The U.S. government struck a record low-cost deal with Elon Musk’s xAI to expand federal access to its Grok chatbot, underscoring Washington’s accelerating adoption of AI despite concerns over the bot’s reliability. (Source: Image by RR)

Longest-Term Deal Yet Signals Washington’s Deepening Commitment to AI

The U.S. government is deepening its embrace of artificial intelligence through a new deal with Elon Musk’s startup xAI. On Thursday, the General Services Administration (GSA) announced that federal agencies can now purchase Grok, xAI’s flagship chatbot, for just $0.42 per organization annually, effective through March 2027. The pricing, according to an article in finance.yahoo.com, undercuts rival OpenAI’s ChatGPT, which costs $1 per year for government access, and marks the most cost-effective deal yet under Washington’s AI-focused OneGov strategy.

Launched in April, OneGov seeks to modernize federal procurement by standardizing terms, cutting duplicate contracts, and accelerating the adoption of new technologies across agencies. Meta, OpenAI, Anthropic and Google have all signed similar agreements, but the Grok deal stands out both for its unusually low cost and its extended timeline. As part of the arrangement, xAI engineers will also support agencies directly, assisting with technical integration and training to help ensure smoother deployments of the chatbot.

Supporters argue that the agreement strengthens the government’s efficiency drive, aligning with President Donald Trump’s AI Action Plan, which emphasizes cutting red tape and embedding AI in core government functions. “Widespread access to advanced AI models is essential to building the efficient, accountable government that taxpayers deserve,” said Federal Acquisition Service Commissioner Josh Gruenbaum. He credited xAI’s willingness to commit resources, including dedicated engineers, as a factor that will help accelerate adoption across federal offices.

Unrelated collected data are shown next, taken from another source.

Definition stats_of (fld : option string) (values : list num) : stats :=
  let sorted := js_sort num_before values in
  let count := List.length values in
  let mean := div (sum values) (of_nat count) in
  let median :=
    if Nat.eqb (Nat.modulo count 2) 0
    then div (add (at_ sorted (Nat.div count 2 - 1)) (at_ sorted (Nat.div count 2)))
             (of_nat 2)
    else at_ sorted (Nat.div (count - 1) 2) in
  let variance := div (sum_sq mean values) (of_nat count) in
  mkStats fld count mean median (sqrt variance)
          (at_ sorted 0) (at_ sorted (List.length sorted - 1)).

Definition computeStatsJsonTool (channelJson : value) (fld : option string)
  : result stats_result :=
  let videos := getVideos channelJson in
  match videos with
  | [] => Ret (StatsError no_videos_error)
  | _ :: _ =>
      let key := key_of fld in
      mapped <- map_result (stat_value key) videos ;;
      let values := somes mapped in
      match values with
      | [] =>
          Ret (StatsError ("No numeric values found for field "
                           ++ quoted (metric_text fld) ++ "."))
      | _ :: _ => Ret (Stats (stats_of fld values))
      end
  end.

(** *** [playVideoTool] *)

Record video : Type := mkVideo {
  videoId : value;
  title : value;
  thumbnailUrl : value;
  viewCount : num;
  url : value
}.

Definition watch_url (id : json) : result value :=
  s <- to_string host id ;;
  Ret (Some (JStr ("https://www.youtube.com/watch?v=" ++ s))).
Lemma sameHue_offset (z k : Z) :
  sameHue (Num.rem (inject_Z z + inject_Z k) 360) (z + k).
Proof.
  unfold sameHue. rewrite <- inject_Z_plus, rem_inject_Z, normHue_inject_Z.
  apply inject_Z_injective.
  pose proof (Z.quot_rem' (z + k) 360).
  pose proof (Z.rem_bound_abs (z + k) 360).
  pose proof (Z.mod_pos_bound (z + k) 360).
  pose proof (Z.div_mod (z + k) 360).
  pose proof (Z.mod_pos_bound (Z.rem (z + k) 360) 360).
  pose proof (Z.div_mod (Z.rem (z + k) 360) 360).
  lia.
Qed.

Lemma sameHue_convert (h : Q) (k : Z) (s l : Q) :
  sameHue h k -> hslToRgb h s l = hslToRgb (inject_Z (k mod 360)) s l.
Proof.
  unfold sameHue. intros E. apply hslToRgb_comp. rewrite E.
  rewrite normHue_inject_Z. now rewrite Z.mod_mod by lia.
Qed.



Lemma rem_inject_Z_nonneg (w : Z) :
  (0 <= w)%Z -> Num.rem (inject_Z w) 360 == inject_Z (w mod 360).
Proof.
  intros Hw. rewrite rem_inject_Z. now rewrite Z.rem_mod_nonneg by lia.
Qed.

(** C6, as the code has it. For an integer base hue [z] of [0,360) the
    [hues] array of the scheme "complementary" is, in slot order,
    [z, z+180, z+30, z+210, z+350] reduced modulo 360; base hue 120 gives
    [120,300,150,330,110]. For any other integer the array keeps the base hue
    as it is given and [%] keeps the sign, so its entries agree with that
    sequence only modulo 360; hslToRgb reduces every hue on entry, so for
    every integer base hue the five colours of the palette are the
    conversions of the reduced hues with the drawn saturation and the
    lightness ladder. The hues do not depend on the random source. *)
Theorem complementary_hues (z : Z) (r : rand) :
  let reduced :=
    inject_Z <$> [z mod 360; (z + 180) mod 360; (z + 30) mod 360;
                  (z + 210) mod 360; (z + 350) mod 360]%Z in
  let s := 0.5 + r 0%nat * 0.4 in
  let l := 0.45 + r 1%nat * 0.2 in
  let convert (k : Z) (li : Q) :=
    rgbToHex (hslToRgb (inject_Z (k mod 360)) (Num.clamp s 0 1)
                (Num.clamp (Num.clamp li 0.15 0.9) 0 1)) in
  ((0 <= z < 360)%Z ->
   Forall2 Qeq (fst (hues "complementary" (inject_Z z) r)) reduced)
  /\ Forall2 sameHue (fst (hues "complementary" (inject_Z z) r))
       [z; z + 180; z + 30; z + 210; z + 350]%Z
  /\ (exists c0 c1 c2 c3 c4 : string,
        convert z (l - 0.15) = Some c0
        /\ convert (z + 180)%Z (l - 0.05) = Some c1
        /\ convert (z + 30)%Z l = Some c2
        /\ convert (z + 210)%Z (l + 0.08) = Some c3
        /\ convert (z + 350)%Z (l + 0.16) = Some c4
        /\ fst (generatePalette (Some (inject_Z z)) (Some "complementary"%string) r)
           = Some [c0; c1; c2; c3; c4])
  /\ (forall r' : rand, fst (hues "complementary" (inject_Z z) r')
                        = fst (hues "complementary" (inject_Z z) r))
  /\ fst (hues "complementary" 120 r) = [120; 300; 150; 330; 110].
Proof.
  intros reduced s l convert.
  assert (H0 : sameHue (inject_Z z) z) by apply sameHue_base.
  pose proof (sameHue_offset z 180) as H1.
  pose proof (sameHue_offset z 30) as H2.
  pose proof (sameHue_offset z 210) as H3.
  pose proof (sameHue_offset z 350) as H4.
  split; [| split; [| split; [| split]]].
  - intros Hz. simpl. unfold reduced. simpl fmap.
    repeat constructor.
    + now rewrite Z.mod_small by lia.
    + change 180 with (inject_Z 180). rewrite <- inject_Z_plus.
      apply rem_inject_Z_nonneg. lia.
    + change 30 with (inject_Z 30). rewrite <- inject_Z_plus.
      apply rem_inject_Z_nonneg. lia.
    + change 210 with (inject_Z 210). rewrite <- inject_Z_plus.
      apply rem_inject_Z_nonneg. lia.
    + change 350 with (inject_Z 350). rewrite <- inject_Z_plus.
      apply rem_inject_Z_nonneg. lia.
  - simpl. repeat constructor; assumption.
  - unfold convert.
    destruct (rgbToHex_hslToRgb (inject_Z (z mod 360)) (Num.clamp s 0 1)
                (Num.clamp (Num.clamp (l - 0.15) 0.15 0.9) 0 1)) as [c0 E0].
    destruct (rgbToHex_hslToRgb (inject_Z ((z + 180) mod 360)) (Num.clamp s 0 1)
                (Num.clamp (Num.clamp (l - 0.05) 0.15 0.9) 0 1)) as [c1 E1].
    destruct (rgbToHex_hslToRgb (inject_Z ((z + 30) mod 360)) (Num.clamp s 0 1)
                (Num.clamp (Num.clamp l 0.15 0.9) 0 1)) as [c2 E2].
    destruct (rgbToHex_hslToRgb (inject_Z ((z + 210) mod 360)) (Num.clamp s 0 1)
                (Num.clamp (Num.clamp (l + 0.08) 0.15 0.9) 0 1)) as [c3 E3].
    destruct (rgbToHex_hslToRgb (inject_Z ((z + 350) mod 360)) (Num.clamp s 0 1)
                (Num.clamp (Num.clamp (l + 0.16) 0.15 0.9) 0 1)) as [c4 E4].
    exists c0, c1, c2, c3, c4. do 5 (split; [assumption |]).
    rewrite generatePalette_given.
    change (fst (hues "complementary" (inject_Z z) (fun n => r (S (S n)))))
      with [inject_Z z; Num.rem (inject_Z z + 180) 360;
            Num.rem (inject_Z z + 30) 360; Num.rem (inject_Z z + 210) 360;
            Num.rem (inject_Z z + 350) 360].
    change (saturations "complementary" (0.5 + r 0%nat * 0.4)) with [s; s; s; s; s].
    change (lightnesses "complementary" (0.45 + r 1%nat * 0.2))
      with [Num.clamp (l - 0.15) 0.15 0.9; Num.clamp (l - 0.05) 0.15 0.9;
            Num.clamp l 0.15 0.9; Num.clamp (l + 0.08) 0.15 0.9;
            Num.clamp (l + 0.16) 0.15 0.9].
    apply colors_five.
    + now rewrite (sameHue_convert _ _ _ _ H0).
    + now rewrite (sameHue_convert _ _ _ _ H1).
    + now rewrite (sameHue_convert _ _ _ _ H2).
    + now rewrite (sameHue_convert _ _ _ _ H3).
    + now rewrite (sameHue_convert _ _ _ _ H4).
  - reflexivity.
  - reflexivity.
Qed.
(** C8: when the first read of a session fails, the error handler runs with
    the local variable [timestamp] unbound: the [append] of the handler has
    no elapsed time to use, it raises [UnboundLocalError] instead of adding a
    sample, and the thread ends on that exception with the buffer empty. *)
Theorem first_read_failure_unbound_timestamp (st : State) (e : exn) :
  thread_is_alive (self st) = false -> (0 < interval (self st))%Q ->
  read_outcome w (S (tick st)) = Raise e ->
  let st' := snd (start st) in
  thread (self (thread_steps w 2 st')) = Some (Alive (mkFrame AtRead None None))
  /\ tick (thread_steps w 2 st') = S (tick st)
  /\ thread (self (thread_steps w 4 st'))
     = Some (Alive (mkFrame AtHandlerAppend None None))
  /\ thread (self (thread_steps w 5 st')) = Some (Died (UnboundLocalError "timestamp"))
  /\ utilization_data (self (thread_steps w 5 st')) = []
  /\ logged (thread_steps w 5 st') = logged st' ++ [(ERROR, ErrorInMonitoringThread e)]
  /\ fst (is_running (thread_steps w 5 st')) = Ok false
  /\ forall n, (5 <= n)%nat -> thread_steps w n st' = thread_steps w 5 st'.
Proof.
  intros Hd Hpos Hr st'.
  assert (E2 : thread_steps w 2 st' =
    mkState (mkFastGPUMonitor (interval (self st)) [] false
               (Some (time_at w (tick st))) (gpu_load_path (self st))
               (Some (Alive (mkFrame AtRead None None))))
            (logged st') (S (tick st))).
  { unfold st'. rewrite start_run, Hd. cbv zeta.
    destruct (Qeq_bool (interval (self st)) 0) eqn:Z.
    { apply Qeq_bool_iff in Z. rewrite Z in Hpos. exfalso. apply (Qlt_irrefl 0 Hpos). }
    destruct st as [[iv d se t0 path th] lg k]. reflexivity. }
  destruct (failing_read_steps (thread_steps w 2 st') (mkFrame AtRead None None) e)
    as [_ [F2 F3]].
  { rewrite E2. reflexivity. }
  { reflexivity. }
  { rewrite E2. exact Hr. }
  rewrite E2 in F2, F3.
  cbn [self logged tick interval utilization_data stop_event start_time
       gpu_load_path timestamp gpu_util] in F2, F3.
  change (thread_steps w 4 st') with (thread_steps w 2 (thread_steps w 2 st')).
  change (thread_steps w 5 st') with (thread_steps w 3 (thread_steps w 2 st')).
  rewrite E2, F2, F3.
  repeat (split; [reflexivity|]).
  intros n Hn. rewrite <- F3, <- E2.
  change (thread_steps w 3 (thread_steps w 2 st')) with (thread_steps w 5 st').
  apply thread_steps_from_dead; [exact Hn|].
  change (thread_steps w 5 st') with (thread_steps w 3 (thread_steps w 2 st')).
  rewrite E2, F3. reflexivity.
Qed.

Still, the deal is not without controversy. Some Democratic lawmakers and advocacy groups have criticized the Trump administration’s eagerness to adopt Grok, pointing to the chatbot’s history of producing inaccurate or offensive outputs, including hate speech. They argue that widespread federal use of Grok risks spreading unreliable information in sensitive contexts. Those concerns highlight the high-stakes competition among major AI firms—xAI, OpenAI, Meta, and Alphabet—for influence in the federal market. Musk’s startup, now valued at $200 billion after raising more than $10 billion in new funding, is positioning itself as a central player in that contest. The GSA agreement—its longest-running and cheapest yet—cements Grok’s role in Washington’s fast-moving AI race, even as questions about trust and oversight remain unresolved.